Cassie felt a knot form in her throat. She’d gotten so little time with her grandmother before she died. If only she could have known her as well as Timothy had.
“But I suspect you’ve dropped in on me today for a more pressing reason,” Timothy said, “than to reminisce about the past.”
“Yes.” Cassie’s voice sounded meek to her own ears. “My Circle performed a dark-magic spell from my father’s Book of Shadows. A witch-hunter curse that left them possessed by . . .” She trailed off.
“By evil spirits?” Timothy asked.
Cassie looked down at a stain on the floor, an amoeba of coffee or soda that had never been properly scrubbed clean.
“Your ancestors,” Timothy said.
For some reason, relief settled into Cassie’s shoulders. This man might be a little strange, but he seemed to understand. “How did you know?” she asked.
Timothy pointed to the leather book he’d dropped onto the desk. “I’ve studied the Blak family—that’s the Middle English spelling of Black without the ‘c’—for decades.
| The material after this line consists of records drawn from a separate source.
Lemma client_free_keeps cl prev w w' :
  client_free cl prev w = Some w' → P w → P w'.
Proof using P_upd P_reader_head P_writer_head P_free.
  unfold client_free. intros H HP.
  apply bind_Some in H as (p & Hp & H).
  apply bind_Some in H as (_ & _ & H).
  apply bind_Some in H as (c & Hc & H).
  apply bind_Some in H as ([] & Hfd & H).
  apply bind_Some in H as (w1 & H1 & H).
  apply bind_Some in H as (w2 & H2 & H).
  apply bind_Some in H as (c2 & Hc2 & [= <-]).
  pose proof (store_keeps _ _ _ _ H1 HP) as HP1.
  assert (P w2) as HP2 by (eapply P_upd; [|exact H2|exact HP1]; done).
  apply P_free; [done| |done].
  unfold assert in Hfd. case_bool_decide; [|done].
  assert (fd <$> deref cl w2 = fd <$> deref cl w) as Hsame.
  { rewrite (upd_fd _ _ _ _ cl H2) by done.
    by rewrite (store_fd _ _ _ _ cl H1). }
  rewrite Hc2, Hc in Hsame. simpl in Hsame. congruence.
Qed.

Lemma process_loop_keeps fds foreach timeout :
  (∀ cl prev w r w', foreach cl prev w = Some (r, w') → P w → P w') →
  ∀ fuel prev w w',
    process_loop fuel fds foreach timeout prev w = Some w' → P w → P w'.
Proof using P_upd P_reader_head P_writer_head P_free P_youngest P_stderr P_set.
  intros Hf fuel prev w w' Hloop HP.
  eapply (process_loop_preserves P fds foreach timeout); [..|exact HP|exact Hloop].
  - intros c w0 HP0. unfold note_youngest. case_decide; [|done].
    by apply P_youngest.
  - intros l w0 HP0. by apply P_stderr.
  - intros cl prev0 w0 w0' HP0 Hfr. by eapply client_free_keeps.
  - intros cl prev0 w0 r w0' HP0 Hh. by eapply Hf.
  - intros p c w0 HP0 Hc. apply P_set; [by exists p, c|done].
Qed.

Lemma process_readers_keeps fuel w w' :
  process_readers fuel w = Some w' → P w → P w'.
Proof using All.
  apply process_loop_keeps. intros cl prev w0 r w0'. apply client_read_keeps.
Qed.

Lemma process_writers_keeps fuel w w' :
  process_writers fuel w = Some w' → P w → P w'.
Proof using All.
  apply process_loop_keeps. intros cl prev w0 r w0'. apply client_write_keeps.
Qed.
End keeps.
Lemma calloc_fresh w : deref (calloc w) w = None.
Proof.
  unfold deref, calloc. apply not_elem_of_dom. apply is_fresh.
Qed.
All dark magic can be traced back to the early days of the Blak family.”
All dark magic, Cassie thought. That was practically like saying all evil in the world had originated from her ancestors. She was beginning to understand why her mother had kept her from this man for so long. He had nothing good to tell her.
“I assume you learned about the Black Death in school,” Timothy said. “The bubonic plague?”
“Yes,” Cassie said, but what did she really recall? Some rats, thousands of people getting sick and dying. She hadn’t retained much else.
“You only learned half the story,” Timothy said. “Medieval people called that same catastrophe many different names—the Great Pestilence or the Great Plague. It wasn’t until much later that people started describing the events as black.”
Timothy paused to let his meaning sink in. “Historians today agree that the term Black Death refers to black in the sense of gloom, to denote the terror of the events, as well as the way the disease caused the skin to turn black with gangrene. But the actual truth is that by the fifteenth century people began to figure out what was really going on.”
“What was really going on?” Cassie asked.
“A line of witches who went by the name of Blak were wreaking havoc on the world,” Timothy said. “They hated the Outsiders for persecuting them, and they had no qualms about getting revenge.”
Cassie’s stomach churned. “That was my family?”
Timothy nodded grimly. “The scientific-minded argued that the plague was spreading through rats and their fleas. That was true—but the rats had been bespelled by your ancestors. It took years, as the death tolls rose and hysteria grew, for more and more people to believe there was a supernatural cause for the sickness. That sinister witches were at fault.”
Cassie’s legs felt weak even though she was sitting down.
“It was a terrible time for witches and warlocks who weren’t of the Blak bloodline,” Timothy continued. “There were persecutions and massacres. But the real witches responsible, the Blaks, were smarter and much more powerful than the thousands of innocent witches who were persecuted.”
“But what started it all?” Cassie asked. “What did the Blaks want?”
Timothy grinned. “That’s the mystery I’ve been trying to solve for more than thirty years.”
“And?” Cassie asked. “Have you found the answer?”